OK. Platform used for investigations: x86, Windows XP SP 2. Pentium 4 
Northwood, 2.4 GHz, 512M RAM.
I did 2 things: understanding stack usage and performance measurement. To 
understand the stack usage I added some simple logging to regexp.c: printing 
ga_maxlen before regstack and backpos clearing and forced the arrays to have 
the grow size 1 (so that ga_maxlen will be high watermark in bytes). Of course, 
for performance investigations I used version with normal grow size and without 
logging.

The version with logging was used to perform the following:

1. With syntax highlighting on, the following files were viewed from gg to G 
(with PgDn) and the following high watermark of stack size was observed: 
spell.c (444 bytes), $VIMRUNTIME/filetype.vim (820 bytes), big text file with a 
lot of syntax errors (252 bytes)

2. Command

gvim -c "vimgrep /a\(.\)*z/ *.c | q"

was executed in VIM 7 source directory. Stack watermark - 31008 bytes. This is 
example of non-optimal regexp which tends to take a lot of stack space.

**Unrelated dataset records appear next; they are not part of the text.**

Lemma ws_inv_lookup ww ts js ss cc service hostname ip port r ww' js' :
  ws_inv (mkWSystem ww ts js ss) → getOrNewWorkloadPublisher cc service hostname ip port ww = Ok (r, ww') →
  ws_inv (mkWSystem ww' ts js' ss).
Proof.
  intros [Hp Hs Hu] (((ip' & pod) & ew) & _ & H)%res_bind_Ok. simpl in *.
  destruct (ww_publishers ww !! (ip', port)) as [r0|] eqn:Hk; [simplify_eq; by split|].
  apply res_bind_Ok in H as (wp & Hwp & H). simplify_eq. apply newPublisher_fresh in Hwp as (Hls & Hip & Hpo).
  set (r := fresh (dom (ww_heap ww))).
  assert (ww_heap ww !! r = None) as Hr by (apply not_elem_of_dom, is_fresh).
  assert (∀ r' wp', ww_heap ww !! r' = Some wp' → <[r := wp]> (ww_heap ww) !! r' = Some wp') as Hkeep.
  { intros r' wp' Hr'. rewrite lookup_insert_ne; [done|]. intros <-. congruence. }
  split; simpl.
  - intros k r' [[<- <-]|[Hne Hk']]%lookup_insert_Some; [exists wp; by rewrite lookup_insert_eq, Hip, Hpo|].
    destruct (Hp k r' Hk') as (wp' & Hwp' & <-). eauto.
  - intros l s Hl. destruct (Hs l s Hl) as (wp' & Hwp' & Hrest). eauto.
  - intros l s r' wp' Hl [[_ <-]|[_ Hr']]%lookup_insert_Some Hin; [by rewrite Hls in Hin; apply not_elem_of_nil in Hin|].
    by eapply Hu.
Qed.

Lemma ws_inv_join ww ts js js' ss l k r cfg wp :
  ws_inv (mkWSystem ww ts js ss) → ss !! l = None →
  (∀ r' wp', ww_heap ww !! r' = Some wp' → l ∉ wp_listeners wp') → ww_heap ww !! r = Some wp →
  ws_inv (mkWSystem (set_heap (<[r := subscribe l wp]> (ww_heap ww)) ww) ts js'
    (<[l := mkStream k r (ept_Update r (newEndpointProfileTranslator cfg))]> ss)).
Proof.
  intros [Hp Hs Hu] Hnew Hfresh Hr. simpl in *. split; simpl.
  - intros k' r' Hk. destruct (Hp k' r' Hk) as (wp' & Hwp' & Hkey). destruct (decide (r' = r)) as [->|Hne].
    + rewrite lookup_insert_eq. eexists. split; [done|]. by simplify_eq/=.
    + rewrite lookup_insert_ne by done. eauto.
  - intros l' s [[<- <-]|[Hne Hl]]%lookup_insert_Some; simpl.
    + rewrite lookup_insert_eq. eexists. split; [done|]. split_and!.
      * simpl. set_solver.
      * by apply Forall_singleton.
      * simpl. unfold updateQueueCapacity. lia.
      * done.
    + destruct (Hs l' s Hl) as (wp' & Hwp' & Hin & Hrest). destruct (decide (r = st_ref s)) as [->|Hne'].
      * rewrite lookup_insert_eq. simplify_eq. eexists. split; [done|]. simpl.
        split; [set_solver|done].
      * rewrite lookup_insert_ne by done. eauto.
  - intros l' s r' wp' [[<- <-]|[Hne Hl]]%lookup_insert_Some [[<- <-]|[Hne' Hr']]%lookup_insert_Some Hin; simpl in *.
    + done.
    + by destruct (Hfresh r' wp' Hr').
    + apply elem_of_app in Hin as [Hin|Hin%list_elem_of_singleton]; [by eapply Hu|done].
    + by eapply Hu.
Qed.

Lemma swap_remove_other (x y : listener) l : y ≠ x → y ∈ swap_remove x l ↔ y ∈ l.
Proof.
  intros Hne. destruct (decide (x ∈ l)) as [Hx|Hx]; [|by rewrite swap_remove_absent].
  pose proof (elem_of_Permutation_proper y _ _ (swap_remove_perm x l Hx)) as Hp. rewrite elem_of_cons in Hp. tauto.
Qed.

Lemma ws_inv_leave ww ts js ss ip port l :
  ws_inv (mkWSystem ww ts js ss) → ws_inv (mkWSystem (Unsubscribe ip port l ww) ts js (delete l ss)).
Proof.
  intros [Hp Hs Hu]. simpl in *.
  assert (ws_inv (mkWSystem ww ts js (delete l ss))) as Hdel.
  { split; simpl; [done|intros l' s [_ Hl]%lookup_delete_Some; by apply Hs|].
    intros l' s r wp [_ Hl]%lookup_delete_Some. by apply Hu. }
  unfold Unsubscribe. destruct (ww_publishers ww !! (ip, port)) as [r|] eqn:Hk; [|done].
  destruct (ww_heap ww !! r) as [wp|] eqn:Hr; [|done].
  assert (ws_inv (mkWSystem (set_heap (<[r := unsubscribe l wp]> (ww_heap ww)) ww) ts js (delete l ss))) as Hinv.
  { destruct Hdel as [Hp' Hs' Hu']. simpl in *. split; simpl.
    - intros k' r' Hk'. destruct (Hp' k' r' Hk') as (wp' & Hwp' & Hkey). destruct (decide (r' = r)) as [->|Hne].
      + rewrite lookup_insert_eq. eexists. split; [done|]. by simplify_eq/=.
      + rewrite lookup_insert_ne by done. eauto.
    - intros l' s Hl. destruct (Hs' l' s Hl) as (wp' & Hwp' & Hin & Hrest). apply lookup_delete_Some in Hl as [Hne Hl].
      destruct (decide (r = st_ref s)) as [->|Hne'].
      + rewrite lookup_insert_eq. simplify_eq. eexists. split; [done|]. simpl.
        split; [by apply swap_remove_other|done].
      + rewrite lookup_insert_ne by done. eauto.
    - intros l' s r' wp' Hl [[<- <-]|[Hne' Hr']]%lookup_insert_Some Hin; simpl in *; [|by eapply Hu'].
      apply lookup_delete_Some in Hl as [Hne Hl]. rewrite swap_remove_other in Hin by done. by eapply Hu. }
  destruct (wp_listeners (unsubscribe l wp)); [|done]. destruct Hinv as [Hp' Hs' Hu'].
  split; simpl in *; [|done..]. intros k' r' [_ Hk']%lookup_delete_Some. by apply Hp'.
Qed.

Lemma ws_inv_receive ww ts js ss l s ept :
  ws_inv (mkWSystem ww ts js ss) → ss !! l = Some s → ept_receive (ww_heap ww) true (st_ept s) = Some ept →
  ws_inv (mkWSystem ww ts js (<[l := mkStream (st_key s) (st_ref s) ept]> ss)).
Proof.
  intros [Hp Hs Hu] Hl Hrec. simpl in *. destruct (Hs l s Hl) as (wp & Hwp & Hin & Hall & Hlen & _).
  unfold ept_receive in Hrec. destruct (ept_updates (st_ept s)) as [|r rest] eqn:Hq; [done|].
  apply Forall_cons in Hall as [-> Hall]. rewrite Hwp in Hrec. injection Hrec as <-.
  set (e0 := mkEPT _ rest _ _ _).
  assert (ept_updates (ept_update (wp_addr wp) true e0) = rest
    ∧ shows (wp_addr wp) (ept_update (wp_addr wp) true e0)) as [Hq' Hshow].
  { unfold ept_update, shows. destruct (profileOf (ept_config e0) (wp_addr wp)) eqn:Hp0.
    - case_bool_decide as Hc; (split; [done|]); intros p Hpp;
        change (profileOf (ept_config e0) (wp_addr wp) = Ok p) in Hpp; rewrite Hp0 in Hpp; injection Hpp as <-; done.
    - split; [done|]. intros p Hpp. congruence.
    - split; [done|]. intros p Hpp. congruence. }
  split; simpl; [done| |].
  - intros l' s' [[<- <-]|[Hne Hl']]%lookup_insert_Some; [|by apply Hs]. simpl. exists wp. rewrite Hq'.
    split_and!; try done. simpl in Hlen. lia.
  - intros l' s' r wp' [[<- <-]|[Hne Hl']]%lookup_insert_Some; [by apply (Hu l s)|by apply Hu].
Qed.

Lemma ws_inv_step sys sys' : ws_step sys sys' → ws_inv sys → ws_inv sys'.
Proof.
  destruct 1 as [ww ts js ss new|ww ts1 pod remove ts2 js ss api ww' rs Hop|ww ts1 ew remove ts2 js ss api ww' rs Hop|
    ww ts js ss api servers ww' rs Hop|ww ts1 r ts2 js ss|ww ts js ss cc service hostname ip port r ww' wp l cfg Hop Hr|
    ww ts js1 l k r cfg js2 ss wp Hnew Hfresh Hr|ww ts js ss l s Hl|ww ts js ss l s ept Hl Hrec]; intros Hinv.
  - eapply ws_inv_calls; [exact Hinv|done|apply (heap_ok_refl _ [])|reflexivity|].
    intros r [Hr|Hr]; [by apply not_elem_of_nil in Hr|]. left. set_solver.
  - destruct (onPublishers_ok _ _ _ _ _ (updatePod_op _ _) Hop) as [Hp Hh].
    eapply ws_inv_calls; [exact Hinv|done|done|apply call_all_fed|].
    intros r [Hr|Hr]; [right; intros wp l Hwp Hl; by eapply call_all_has|]. left. set_solver.
  - destruct (submitTo_ok _ _ _ _ _ _ Hop) as [Hp Hh].
    eapply ws_inv_calls; [exact Hinv|done|done|apply call_all_fed|].
    intros r [Hr|Hr]; [right; intros wp l Hwp Hl; by eapply call_all_has|]. left. set_solver.
  - destruct (onPublishers_ok _ _ _ _ _ (servers_op _ _ _) Hop) as [Hp Hh].
    eapply ws_inv_calls; [exact Hinv|done|done|reflexivity|].
    intros r Hr. left. rewrite elem_of_app, list_elem_of_fmap. destruct Hr as [Hr|Hr]; [right; eauto|by left].
  - eapply ws_inv_calls; [exact Hinv|done|apply (heap_ok_refl _ [])|apply call_all_fed|].
    intros r' [Hr|Hr]; [by apply not_elem_of_nil in Hr|].
    apply elem_of_app in Hr as [Hr|[Hr|Hr]%elem_of_cons]; [left; set_solver| |left; set_solver].
    injection Hr as ->. right. intros wp l Hwp Hl. eapply call_all_has; [by left|done..].
  - by eapply ws_inv_lookup.
  - by eapply ws_inv_join.
  - by apply ws_inv_leave.
  - by eapply ws_inv_receive.
Qed.

Lemma ws_inv_init slices ports : ws_inv (ws_init slices ports).
Proof. split; simpl; intros *; by rewrite lookup_empty. Qed.

Lemma ws_reachable_inv slices ports sys : rtc ws_step (ws_init slices ports) sys → ws_inv sys.
Proof.
  intros Hr. assert (∀ a b, rtc ws_step a b → ws_inv a → ws_inv b) as Hrtc.
  { induction 1; eauto using ws_inv_step. }
  eapply Hrtc; [done|apply ws_inv_init].
Qed.

End streams.

(** * Deviations *)
(** A stream is subscribed to the address. *)
Definition published (ww : WorkloadWatcher) (k : IPPort) : Prop :=
  ∃ r, ww_publishers ww !! k = Some r ∧ is_Some (ww_heap ww !! r).
(** No event about a pod changes a publisher or calls a listener. *)
Definition deaf (ww : WorkloadWatcher) : Prop :=
  ∀ api pod remove, submitPodUpdate api pod remove ww = (ww, []).

(** C38: deleting an external workload panics.  When a stream is subscribed to one of the
    addresses of the workload, its publisher logs the name of the workload that is gone, for
    every state of the watcher and of the Servers. *)
Theorem workload_deletion_panics api ew ww k :
  k ∈ workloadTargets ew → published ww k →
  submitExternalWorkloadUpdate api ew true ww = Panic.
Proof.
  unfold submitExternalWorkloadUpdate. generalize (workloadTargets ew) as ks. intros ks Hk (r & Hr & wp & Hwp).
  induction ks as [|k' ks IH]; [by apply not_elem_of_nil in Hk|]. simpl.
  apply elem_of_cons in Hk as [<-|Hk]; [by rewrite Hr, Hwp|].
  destruct (ww_publishers ww !! k') as [r'|]; [|by apply IH].
  destruct (ww_heap ww !! r') as [wp'|]; [done|by apply IH].
Qed.

(** A property of publishers that an operation keeps is kept by the loop. *)
Lemma onPublishers_rel (R : relation workloadPublisher) `{!PreOrder R} f ks ww ww' rs r wp :
  (∀ wp, R wp (f wp).1) → onPublishers ks f ww = (ww', rs) → ww_heap ww !! r = Some wp →
  ∃ wp', ww_heap ww' !! r = Some wp' ∧ R wp wp'.
Proof.
  intros Hf. revert ww ww' rs wp. induction ks as [|k ks IH]; intros ww ww' rs wp Hop Hwp; simpl in Hop.
  { simplify_eq. by exists wp. }
  destruct (onPublisher k f ww) as [ww1 rs1] eqn:H1. destruct (onPublishers ks f ww1) as [ww2 rs2] eqn:H2. simplify_eq.
  assert (∃ wp1, ww_heap ww1 !! r = Some wp1 ∧ R wp wp1) as (wp1 & Hwp1 & HR1).
  { unfold onPublisher in H1. destruct (ww_publishers ww !! k) as [r'|]; [|simplify_eq; by exists wp].
    destruct (ww_heap ww !! r') as [wp0|] eqn:Hr'; [|simplify_eq; by exists wp].
    specialize (Hf wp0). destruct (f wp0) as [wp0' called]. simplify_eq/=.
    destruct (decide (r = r')) as [->|Hne]; [|rewrite lookup_insert_ne by done; by exists wp].
    rewrite lookup_insert_eq. simplify_eq. by exists wp0'. }
  destruct (IH _ _ _ _ H2 Hwp1) as (wp2 & Hwp2 & HR2). exists wp2. split; [done|]. by etransitivity.
Qed.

Similar other test cases were tried leading to the following conclusions: 1) 
there is a lot of vim_regexec_both calls during syntax highlighting which work 
in very shallow stacks (<1K); 2) when user searches for something with regexp 
there are cases when regular expression can require big amount of memory (>10K).

The performance measurements were done against original version (7.0.188) and 
modified regexp.c (initial: 8192, keep limit: 16384). Each measurement was 
performed 3 times, minimal time was picked up.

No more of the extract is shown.